L’Espagne, un exemple dans la lutte contre les féminicides

75. C’est le nombre de Françaises ayant perdu la vie – tuées par un compagnon actuel ou une fréquentation plus ancienne – ces sept derniers mois. La dernière, une trentenaire, a été étranglée par son petit-ami le 6 juillet dans les Yvelines. Un énième meurtre qui a notamment motivé une manifestation  parisienne pour appeler l’État à prendre des mesures immédiates. 

Dans la foulée, Marlène Schiappa – secrétaire d’État chargée de l’Égalité entre les femmes et les hommes et de la lutte contre les discriminations – a annoncé dans un entretien au JDD la tenue d’un Grenelle des violences conjugales à Matignon, le 3 septembre prochain.

Ministres concernés, acteurs de terrain, services publics, ­associations et familles de victimes y seront réunis pour accélérer la lutte contre ces violences et contrer le fléau du “féminicide“, un terme qui commence à s’imposer dans l’espace public, mais n’a pas d’existence juridique en France.

D’ici là, un coup d’oeil sur la politique espagnole s’impose. Dès décembre 2004, le Parlement de José Luis Rodriguez Zapatero a voté une loi organique de protection intégrale contre la violence de genre – qui a provoqué d’importantes réformes et hissé la lutte contre les violences faites aux femmes au rang de cause nationale.

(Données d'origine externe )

Lemma push_phase_run row project url request s :
  bind_text (project_id project) = bind_text id -> synced row s ->
  exists t, push_phase id project url request s = (Ok tt, t) /\ pushed row (req_now request) s t.
Proof.
  intros Hid Hs. unfold push_phase.
  match goal with |- context [try_catch ?b ?h] => set (body := b); set (handler := h) end.
  set (s0 := (fst s, mkSyncResult (res_project_id (snd s)) (res_remote_url (snd s)) (res_pull (snd s))
    (with_push_attempted (res_push (snd s))))).
  assert (exists t, try_catch body handler s0 = (Ok tt, t) /\ pushed row (req_now request) s t)
    as (t1 & Ht1 & Hp1).
  { unfold try_catch.
    destruct (push_body_reaches project url request s0)
      as [(e & t & Hb & Hf)|(fin & t & (push & ->) & Hf & Hb)]; unfold body; rewrite Hb.
    - set (t' := (fst t, mkSyncResult (res_project_id (snd t)) (res_remote_url (snd t)) (res_pull (snd t))
        (with_push_failure UnknownError (what e) (res_push (snd t))))).
      destruct (record_push_run row false (Some (what e)) (req_now request) t') as (u & Hu & Hr & Hsy).
      { by apply (synced_frame _ row s0 t Hf). }
      exists u. split; [exact Hu|]. destruct Hf as (_ & _ & K1 & K2 & K3).
      constructor; rewrite ?Hr; cbn; [done|done|done|exact Hsy].
    - set (t' := (fst t, mkSyncResult (res_project_id (snd t)) (res_remote_url (snd t)) (res_pull (snd t))
        (with_push push (res_push (snd t))))).
      destruct (record_push_run row (push_succeeded (pr_status push)) (nonempty (pr_error_message push))
        (req_now request) t') as (u & Hu & Hr & Hsy).
      { by apply (synced_frame _ row s0 t Hf). }
      exists u.
      match goal with |- context [(set_push (with_push push) ;;; ?k) t] =>
        change ((set_push (with_push push) ;;; k) t) with (k t') end. rewrite Hu.
      split; [done|]. destruct Hf as (_ & _ & K1 & K2 & K3).
      constructor; rewrite ?Hr; cbn; [done|done|done|exact Hsy]. }
  destruct Hp1 as [P1 P2 P3 P5].
  destruct (refresh_run _ project (req_now request) t1 Hid P5) as (u & Hu & Hr & Hsy).
  exists u. split.
  - change ((set_push with_push_attempted ;;; try_catch body handler ;;;
             io (refresh_activity_best_effort project (req_now request))) s)
      with ((try_catch body handler ;;; io (refresh_activity_best_effort project (req_now request))) s0).
    rewrite (bind_seq _ _ _ _ Ht1). exact Hu.
  - constructor; rewrite Hr; done.
Qed.
End Record.

End Facts.
End ProjectSyncOperationFacts.

Module ProjectSyncOperationTheorems.
Import CardFrontMatter ProjectSyncRepo ProjectSyncFacts ProjectSync ProjectSyncOperationFacts.

Section Rows.
Context (id : string) (now : Z).

(** The row after the outcome of a phase is recorded, when the phase ran. *)
Definition pull_step (p : PullPhaseResult) (row : ProjectSyncState) : ProjectSyncState :=
  if pull_attempted p
  then pull_recorded id (pull_phase_status_name (pull_status p)) (is_succeeded (pull_status p))
         (pull_error p) now row
  else row.
Definition push_step (p : PushPhaseResult) (row : ProjectSyncState) : ProjectSyncState :=
  if push_attempted p
  then push_recorded id (push_status_name (push_status p)) (push_succeeded (push_status p))
         (push_error p) now row
  else row.
End Rows.

(** What a finished sync must look like. *)
Record sync_outcome (request : ProjectSyncRequest) (configured : bool) (r : ProjectSyncResult) : Prop := {
  so_pull : pull_attempted (res_pull r) = req_pull request;
  so_status : if req_pull request
              then (if configured then pull_status (res_pull r) = Succeeded \/ pull_status (res_pull r) = Failed
                    else pull_status (res_pull r) = PullRemoteUnset)
              else pull_status (res_pull r) = NotAttempted;
  so_push : push_attempted (res_push r) =
    (if configured
     then req_push request && (negb (req_pull request) || is_succeeded (pull_status (res_pull r))
                               || push_after_failed_pull request)
     else negb (req_pull request));
  so_unset : configured = false -> push_attempted (res_push r) = true ->
             push_status (res_push r) = RemoteUnset
}.

Definition configured (project : Project) : bool :=
  match git_remote_url project with Some url => negb (String.eqb url "") | None => false end.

L’an passé, le pays a encore comptabilisé 47 féminicides, mais moins que les 71 recensés en 2003.

Bracelet de protection

L’une des mesures phares adoptées par l’Espagne en 2008 est l’instauration d’un système de surveillance par géolocalisation. L’agresseur dispose d’un bracelet électronique, la victime d’une balise. Au moindre franchissement de la zone de sécurité définie par la justice – un rayon de 500 mètres en général – les deux individus sont contactés par téléphone par un centre de contrôle qui, selon la situation, transmet le signalement à la police. 

Depuis la mise en place de ce dispositif en 2008, le ministère espagnol de l’Égalité estime qu’il aurait permis de diminuer de 14% le nombre de décès dus à la violence conjugale, selon l’Express. En France, un système assez proche existe depuis 2017 sans être suffisamment utilisé, d’après Nicole Belloubet. La garde des Sceaux française souhaite en développer l’utilisation.
 

Un système judiciaire spécialisé

Pour punir plus lourdement les violences faites aux femmes, l’Espagne s’est aussi dotée de 106 cours de justice spécialisées en affaires de “féminicides”. Le pays a aussi supprimé certaines circonstances atténuantes pour les agresseurs.

Même si la victime ne porte pas plainte, l’État espagnol peut le faire pour elle.

Par ailleurs, bien loin des délais français, les juges disposent de 72 heures maximum pour instruire le dossier. Le procès doit quant à lui se tenir dans les quinze jours.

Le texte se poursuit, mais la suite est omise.